Seven years later, Mr. Bratton ends a tenure that has seen crime drop 30 percent and a police force transformed.
"Los Angeles' police force is better trained, more diverse, better disciplined and better led than the one that betrayed the city's trust in 1992," The Los Angeles Times declared. "Its work is appreciated by residents across racial lines. Its record, though not perfect, is far less inflammatory and far more constructive."
It's a view shared among neighborhood leaders and police watchdog groups.
The fact that three possible successors to Mr. Bratton all come from the LAPD itself – announcement of the mayor's choice from the three finalists could come as early as Monday – is further tribute to Bratton's success in turning around decades of entrenched dysfunction, say national watchdog groups. That includes charges of racism that have strongly divided this city in incidents from the Rodney King riots to the altercations surrounding the O.J. Simpson verdict – and that Bratton has helped to bury.
"If Bratton's regime has achieved a choice-of-successor atmosphere that precludes the race factor being paramount in its selection of a new chief, that is a tremendous achievement," says Mary Powers, director of the National Coalition on Police Accountability in Chicago. "He leaves a valuable legacy to the city, and one that calls for analysis of how and what means he used to bring the process into a new progressive stage."
How did he do it? Through personal investment of extra time, Ms. Powers and others say, time spent going into troubled communities, schools, and churches to listen and address people's concerns.
Bratton also made institutional changes. He reconfigured the gang, homicide, and drug units of the police and emphasized computerized crime reporting, which allowed better utilization of limited police forces. He formally tracked racial profiling, and tackled graffiti as a way of establishing civic pride.
Bratton's methods – which he used to turn around the Boston and New York police departments before the LAPD – are well documented in his 2002 autobiography, "Turnaround: How America's Top Cop Reversed the Crime Epidemic." One key to Bratton's leadership skills, say observers, is that he knows what beat cops face on the job from his own experience coming up through the ranks.
It was not a given that his ideas would work in Los Angeles, however. The NYPD has about 40,000 police, or one for every 209 residents, compared with L.A.'s 9,000, one for every 409 residents. And the last LAPD chief to be brought in from outside, Willie Williams, a successful, black police chief brought from Philadelphia after the Rodney King riots, didn't succeed in reforming the force.

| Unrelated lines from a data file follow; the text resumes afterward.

(* ===== verification/Rio.v ===== *)
(** * Stream I/O ([rio.h], [rio.c])

    A [rio] object is a stream with a checksum, error flags and a limit on the
    size of a single transfer, over a backend with its own read and write
    methods.  The methods are the class [RioBackend]; what the users of a
    stream rely on is the class [RioStream], which the in-memory buffer of
    [rio.c] implements.  The file, connection and descriptor backends are
    system calls and are not modelled. *)

From Stdlib Require Import ZArith Lia ZifyBool.
From stdpp Require Import base gmap numbers option list.
From S2P Require Import Prelude Crc64 Crc64Proof.

Local Open Scope Z_scope.

(** ** The methods of a backend *)

(** A method returns what it transferred, or failure, and the new state. *)
Class RioBackend (B : Type) := {
  rio_read : B -> Z -> option (list Z) * B;
  rio_write : B -> list Z -> bool * B
}.

Record rio (B : Type) := Rio {
  io : B;
  update_cksum : option (Z -> list Z -> option Z);
  cksum : Z;
  read_error : bool;
  write_error : bool;
  processed_bytes : Z;
  max_processing_chunk : Z
}.
Arguments Rio {B}.
Arguments io {B}.
Arguments update_cksum {B}.
Arguments cksum {B}.
Arguments read_error {B}.
Arguments write_error {B}.
Arguments processed_bytes {B}.
Arguments max_processing_chunk {B}.

(** ** Reading and writing in chunks *)

Section Ops.
Context {B : Type} `{RioBackend B}.

Definition chunk (r : rio B) (len : Z) : Z :=
  if negb (max_processing_chunk r =? 0) && (max_processing_chunk r <? len)
  then max_processing_chunk r else len.

Definition run_cksum (r : rio B) (buf : list Z) : option Z :=
  match update_cksum r with Some f => f (cksum r) buf | None => Some (cksum r) end.

(** The stream after a transfer of [n] bytes. *)
Definition processed (r : rio B) (b : B) (ck n : Z) : rio B :=
  Rio b (update_cksum r) ck (read_error r) (write_error r) (u64 (processed_bytes r + n))
    (max_processing_chunk r).

Definition write_failed (r : rio B) (b : B) (ck : Z) : rio B :=
  Rio b (update_cksum r) ck (read_error r) true (processed_bytes r) (max_processing_chunk r).

Definition read_failed (r : rio B) (b : B) : rio B :=
  Rio b (update_cksum r) (cksum r) true (write_error r) (processed_bytes r) (max_processing_chunk r).

Fixpoint rioWrite_loop (fuel : nat) (r : rio B) (buf : list Z) : option (bool * rio B) :=
  if Z.of_nat (length buf) =? 0 then Some (true, r)
  else
    match fuel with
    | O => None
    | S fuel =>
        let bytes_to_write := chunk r (Z.of_nat (length buf)) in
        let part := take (Z.to_nat bytes_to_write) buf in
        ck ← run_cksum r part;
        let '(ok, b) := rio_write (io r) part in
        if ok : bool
        then rioWrite_loop fuel (processed r b ck bytes_to_write) (drop (Z.to_nat bytes_to_write) buf)
        else Some (false, write_failed r b ck)
    end.

Definition rioWrite (r : rio B) (buf : list Z) : option (bool * rio B) :=
  if write_error r then Some (false, r) else rioWrite_loop (length buf) r buf.

(** The bytes read are returned; [None] inside is a failed read. *)
Fixpoint rioRead_loop (fuel : nat) (r : rio B) (len : Z) (buf : list Z) :
    option (option (list Z) * rio B) :=
  if len =? 0 then Some (Some buf, r)
  else
    match fuel with
    | O => None
    | S fuel =>
        let bytes_to_read := chunk r len in
        let '(part, b) := rio_read (io r) bytes_to_read in
        match part with
        | None => Some (None, read_failed r b)
        | Some part =>
            ck ← run_cksum r part;
            rioRead_loop fuel (processed r b ck bytes_to_read) (len - bytes_to_read) (buf ++ part)
        end
    end.

Definition rioRead (r : rio B) (len : Z) : option (option (list Z) * rio B) :=
  if read_error r then Some (None, r) else rioRead_loop (Z.to_nat len) r len [].

Definition rioGetReadError (r : rio B) : bool := read_error r.
Definition rioGetWriteError (r : rio B) : bool := write_error r.

Definition rioClearErrors (r : rio B) : rio B :=
  Rio (io r) (update_cksum r) (cksum r) false false (processed_bytes r) (max_processing_chunk r).
End Ops.

(** [rioGenericUpdateChecksum], on either kind of machine; [addr] tells where
    in memory each chunk is. *)
Definition rioGenericUpdateChecksum (little : bool) (addr : list Z -> Z) (ck : Z) (buf : list Z) : option Z :=
  crc64 little ck (addr buf) buf.

(** ** The in-memory buffer *)

Record rio_buffer := RioBuffer { ptr : list Z; pos : Z }.

Definition rioBufferWrite (b : rio_buffer) (buf : list Z) : bool * rio_buffer :=
  (true, RioBuffer (ptr b ++ buf) (pos b + Z.of_nat (length buf))).

(** The difference of two [size_t] values. *)
Definition size_sub (x y : Z) : Z := if x - y <? 0 then x - y + 2 ^ 64 else x - y.

Definition rioBufferRead (b : rio_buffer) (len : Z) : option (list Z) * rio_buffer :=
  if size_sub (Z.of_nat (length (ptr b))) (pos b) <? len then (None, b)
  else (slice (ptr b) (pos b) len, RioBuffer (ptr b) (pos b + len)).

#[export] Instance rioBufferIO : RioBackend rio_buffer := {|
  rio_read := rioBufferRead;
  rio_write := rioBufferWrite
|}.

Definition rioBufferTell (r : rio rio_buffer) : Z := pos (io r).

Definition rioInitWithBuffer (s : list Z) : rio rio_buffer :=
  Rio (RioBuffer s 0) None 0 false false 0 0.

(** ** What a stream promises *)

(** The bytes still to be read and those written so far; reads deliver them in
    order and fail when there are too few; writes append. *)
Class RioStream (B : Type) `{!RioBackend B} := {
  rio_ok : B -> Prop;
  rio_unread : B -> list Z;
  rio_written : B -> list Z;
  rio_read_law b n : rio_ok b -> 0 < n ->
    if n <=? Z.of_nat (length (rio_unread b))
    then exists b', rio_read b n = (Some (take (Z.to_nat n) (rio_unread b)), b') /\ rio_ok b' /\
      rio_unread b' = drop (Z.to_nat n) (rio_unread b)
    else exists b', rio_read b n = (None, b') /\ rio_ok b';
  rio_write_law b s : rio_ok b -> exists b', rio_write b s = (true, b') /\ rio_ok b' /\
    rio_written b' = rio_written b ++ s
}.

(** The position of a buffer never passes its end. *)
Definition buffer_ok (b : rio_buffer) : Prop := 0 <= pos b <= Z.of_nat (length (ptr b)).

#[export] Program Instance rioBufferStream : RioStream rio_buffer := {|
  rio_ok := buffer_ok;
  rio_unread b := drop (Z.to_nat (pos b)) (ptr b);
  rio_written := ptr
|}.
Next Obligation.
  intros b n [H1 H2] Hn. cbn beta. rewrite length_drop. unfold rio_read, rioBufferIO, rioBufferRead, size_sub.
  zb. destruct (Z.leb_spec n (Z.of_nat (length (ptr b) - Z.to_nat (pos b)))); zb; eexists.
  - unfold slice. zb. split; [done|]. simpl. split; [split; simpl; lia|]. rewrite drop_drop. f_equal. lia.
  - split; [done|]. by split.
Qed.
Next Obligation.
  intros b s [H1 H2]. eexists. split; [done|]. split; [|done]. split; simpl; rewrite ?length_app; lia.
Qed.

(** ** Transfers over any stream *)

Section Laws.
Context {B : Type} `{RioStream B}.

(** A checksum that can be computed in pieces. *)
Definition additive (f : Z -> list Z -> option Z) (g : Z -> list Z -> Z) : Prop :=
  (forall c s, Forall byteZ s -> in_u 64 c -> f c s = Some (g c s) /\ in_u 64 (g c s)) /\
  (forall c, g c [] = c) /\ forall c s1 s2, g c (s1 ++ s2) = g (g c s1) s2.

Definition cksum_is (r : rio B) (g : Z -> list Z -> Z) : Prop :=
  match update_cksum r with
  | Some f => additive f g
  | None => forall c s, g c s = c
  end.

(** A stream in use: the backend is consistent, and the checksum is [g]. *)
Record rio_wf (g : Z -> list Z -> Z) (r : rio B) : Prop := {
  wf_io : rio_ok (io r);
  wf_cksum : cksum_is r g;
  wf_in : in_u 64 (cksum r);
  wf_chunk : 0 <= max_processing_chunk r;
  wf_processed : in_u 64 (processed_bytes r)
}.

Lemma chunk_range (r : rio B) len : 0 <= max_processing_chunk r -> 0 < len -> 0 < chunk r len <= len.
Proof. intros. unfold chunk. destruct (Z.eqb_spec (max_processing_chunk r) 0); simpl; [lia|]. case_zb; lia. Qed.

Lemma run_cksum_spec g r s : rio_wf g r -> Forall byteZ s ->
  run_cksum r s = Some (g (cksum r) s) /\ in_u 64 (g (cksum r) s).
Proof.
  intros [] Hs. unfold run_cksum, cksum_is in *. destruct (update_cksum r) as [f|].
  - destruct wf_cksum0 as [Hf _]. by apply Hf.
  - by rewrite wf_cksum0.
Qed.

Lemma cksum_app g r c s1 s2 : cksum_is r g -> g c (s1 ++ s2) = g (g c s1) s2.
Proof.
  unfold cksum_is. destruct (update_cksum r).
  - intros (_ & _ & E). apply E.
  - intros E. by rewrite !E.
Qed.

Lemma cksum_nil g r c : cksum_is r g -> g c [] = c.
Proof. unfold cksum_is. destruct (update_cksum r); [by intros (_ & E & _)|by intros E]. Qed.

Lemma processed_wf g r b ck n : rio_wf g r -> rio_ok b -> in_u 64 ck -> rio_wf g (processed r b ck n).
Proof. intros [] Hb Hc. constructor; simpl; try done. apply wrap_range. lia. Qed.

(** Writing: everything is appended, whatever the size of the chunks. *)
Lemma rioWrite_loop_spec g fuel : forall r s,
  (length s <= fuel)%nat -> rio_wf g r -> Forall byteZ s ->
  exists r', rioWrite_loop fuel r s = Some (true, r') /\ rio_wf g r' /\
    rio_written (io r') = rio_written (io r) ++ s /\ cksum r' = g (cksum r) s /\
    processed_bytes r' = u64 (processed_bytes r + Z.of_nat (length s)) /\
    write_error r' = write_error r.
Proof.
  induction fuel as [|fuel IH]; intros r s Hf Hr Hs; cbn [rioWrite_loop]; destruct (Z.eqb_spec (Z.of_nat (length s)) 0) as [E|E].
  1,3: destruct s; [|done]; exists r; rewrite app_nil_r, (cksum_nil g r), Z.add_0_r, wrap_id by apply Hr; done.
  - lia.
  - pose proof (chunk_range r (Z.of_nat (length s)) (wf_chunk _ _ Hr) ltac:(lia)) as Hc.
    set (n := chunk r (Z.of_nat (length s))) in *.
    destruct (run_cksum_spec g r (take (Z.to_nat n) s) Hr) as [-> Hck]; [by apply Forall_take|].
    cbn [mbind option_bind].
    destruct (rio_write_law (io r) (take (Z.to_nat n) s) (wf_io _ _ Hr)) as (b & -> & Hb & Hw).
    destruct (IH (processed r b (g (cksum r) (take (Z.to_nat n) s)) n) (drop (Z.to_nat n) s))
      as (r' & -> & Hr' & Hw' & Hk' & Hp' & He'); [rewrite length_drop; lia|by apply processed_wf|by apply Forall_drop|].
    exists r'. simpl in Hw', Hk', Hp', He'. rewrite Hw', Hw, Hk', Hp', <- app_assoc, take_drop.
    rewrite <- (cksum_app g r) by apply Hr. rewrite take_drop, length_drop.
    repeat split; try done; try apply Hr'. unfold wrap. rewrite Z.add_mod_idemp_l by lia. f_equal. lia.
Qed.

Lemma rioWrite_spec g r s : rio_wf g r -> write_error r = false -> Forall byteZ s ->
  exists r', rioWrite r s = Some (true, r') /\ rio_wf g r' /\
    rio_written (io r') = rio_written (io r) ++ s /\ cksum r' = g (cksum r) s /\
    processed_bytes r' = u64 (processed_bytes r + Z.of_nat (length s)) /\
    write_error r' = false.
Proof.
  intros Hr He Hs. unfold rioWrite. rewrite He.
  destruct (rioWrite_loop_spec g (length s) r s) as (r' & -> & H1 & H2 & H3 & H4 & H5); [lia|done..|].
  exists r'. rewrite H5. auto 8.
Qed.

(** Reading: the next bytes in order, whatever the size of the chunks, or a
    failure that is remembered. *)
Lemma rioRead_loop_spec g fuel : forall r n buf,
  0 <= n <= Z.of_nat fuel -> rio_wf g r -> Forall byteZ (rio_unread (io r)) ->
  exists r', rio_wf g r' /\
    if n <=? Z.of_nat (length (rio_unread (io r)))
    then rioRead_loop fuel r n buf = Some (Some (buf ++ take (Z.to_nat n) (rio_unread (io r))), r') /\
      rio_unread (io r') = drop (Z.to_nat n) (rio_unread (io r)) /\
      cksum r' = g (cksum r) (take (Z.to_nat n) (rio_unread (io r))) /\
      processed_bytes r' = u64 (processed_bytes r + n) /\ read_error r' = read_error r
    else rioRead_loop fuel r n buf = Some (None, r') /\ read_error r' = true.
Proof.
  induction fuel as [|fuel IH]; intros r n buf Hn Hr Hu; cbn [rioRead_loop]; destruct (Z.eqb_spec n 0) as [->|].
  1,3: exists r; zb; simpl; rewrite app_nil_r, (cksum_nil g r), Z.add_0_r, wrap_id by apply Hr; done.
  - lia.
  - pose proof (chunk_range r n (wf_chunk _ _ Hr) ltac:(lia)) as Hc. set (k := chunk r n) in *.
    pose proof (rio_read_law (io r) k (wf_io _ _ Hr) ltac:(lia)) as Hrd.
    destruct (Z.leb_spec k (Z.of_nat (length (rio_unread (io r))))).
    + destruct Hrd as (b & -> & Hb & Hub).
      destruct (run_cksum_spec g r (take (Z.to_nat k) (rio_unread (io r))) Hr) as [-> Hck]; [by apply Forall_take|].
      cbn [mbind option_bind].
      destruct (IH (processed r b (g (cksum r) (take (Z.to_nat k) (rio_unread (io r)))) k) (n - k)
        (buf ++ take (Z.to_nat k) (rio_unread (io r)))) as (r' & Hr' & Hres);
        [lia|by apply processed_wf|simpl; rewrite Hub; by apply Forall_drop|].
      exists r'. split; [done|]. simpl in Hres. rewrite Hub, length_drop in Hres. revert Hres.
      set (u := rio_unread (io r)) in *.
      assert (Ht : take (Z.to_nat k) u ++ take (Z.to_nat (n - k)) (drop (Z.to_nat k) u) = take (Z.to_nat n) u).
      { rewrite take_take_drop. f_equal. lia. }
      destruct (Z.leb_spec n (Z.of_nat (length u))); zb.
      * intros (-> & Q1 & Q2 & Q3 & Q4). rewrite <- app_assoc, Ht, Q1, drop_drop, Q2, Q3.
        rewrite <- (cksum_app g r), Ht by apply Hr. repeat split; try done.
        -- f_equal. lia.
        -- unfold wrap. rewrite Z.add_mod_idemp_l by lia. f_equal. lia.
      * intros (-> & Q1). done.
    + destruct Hrd as (b & -> & Hb). zb. exists (read_failed r b). split; [|done].
      destruct Hr. by constructor.
Qed.

Lemma rioRead_spec g r n : rio_wf g r -> read_error r = false -> 0 <= n ->
  Forall byteZ (rio_unread (io r)) ->
  exists r', rio_wf g r' /\
    if n <=? Z.of_nat (length (rio_unread (io r)))
    then rioRead r n = Some (Some (take (Z.to_nat n) (rio_unread (io r))), r') /\
      rio_unread (io r') = drop (Z.to_nat n) (rio_unread (io r)) /\
      cksum r' = g (cksum r) (take (Z.to_nat n) (rio_unread (io r))) /\
      processed_bytes r' = u64 (processed_bytes r + n) /\ read_error r' = false
    else rioRead r n = Some (None, r') /\ read_error r' = true.
Proof.
  intros Hr He Hn Hu. unfold rioRead. rewrite He.
  destruct (rioRead_loop_spec g (Z.to_nat n) r n []) as (r' & Hr' & Hres); [lia|done..|].
  exists r'. split; [done|]. by rewrite He in Hres.
Qed.
End Laws.

(** The checksum of the server is additive. *)
Lemma crc64_additive little addr : additive (rioGenericUpdateChecksum little addr) crc64_spec.
Proof.
  split; [|split].
  - intros c s Hs Hc. split; [by apply crc64_eq|by apply crc64_spec_in_u].
  - done.
  - apply crc64_spec_app.
Qed.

Bratton will be taking up a job as chief executive officer at Altegrity Security Consulting, a private security firm based in Virginia. By all accounts, he finished out his last week in L.A. with aplomb in a series of tear-filled goodbye dinners and celebrations. Bratton used the occasions to turn the spotlight on the three finalists that could succeed him as "extraordinary individuals, consummate professionals."
The Police Commission Tuesday recommended Assistant Chief Jim McDonnell and Deputy Chiefs Charlie Beck and Michel Moore to Mayor Antonio Villaraigosa.
"They're all creative, innovative, committed to improving relations with the many diverse communities in the city," Bratton said. "The city is going to be in good hands under the stewardship of whichever one of them is privileged to be the next chief."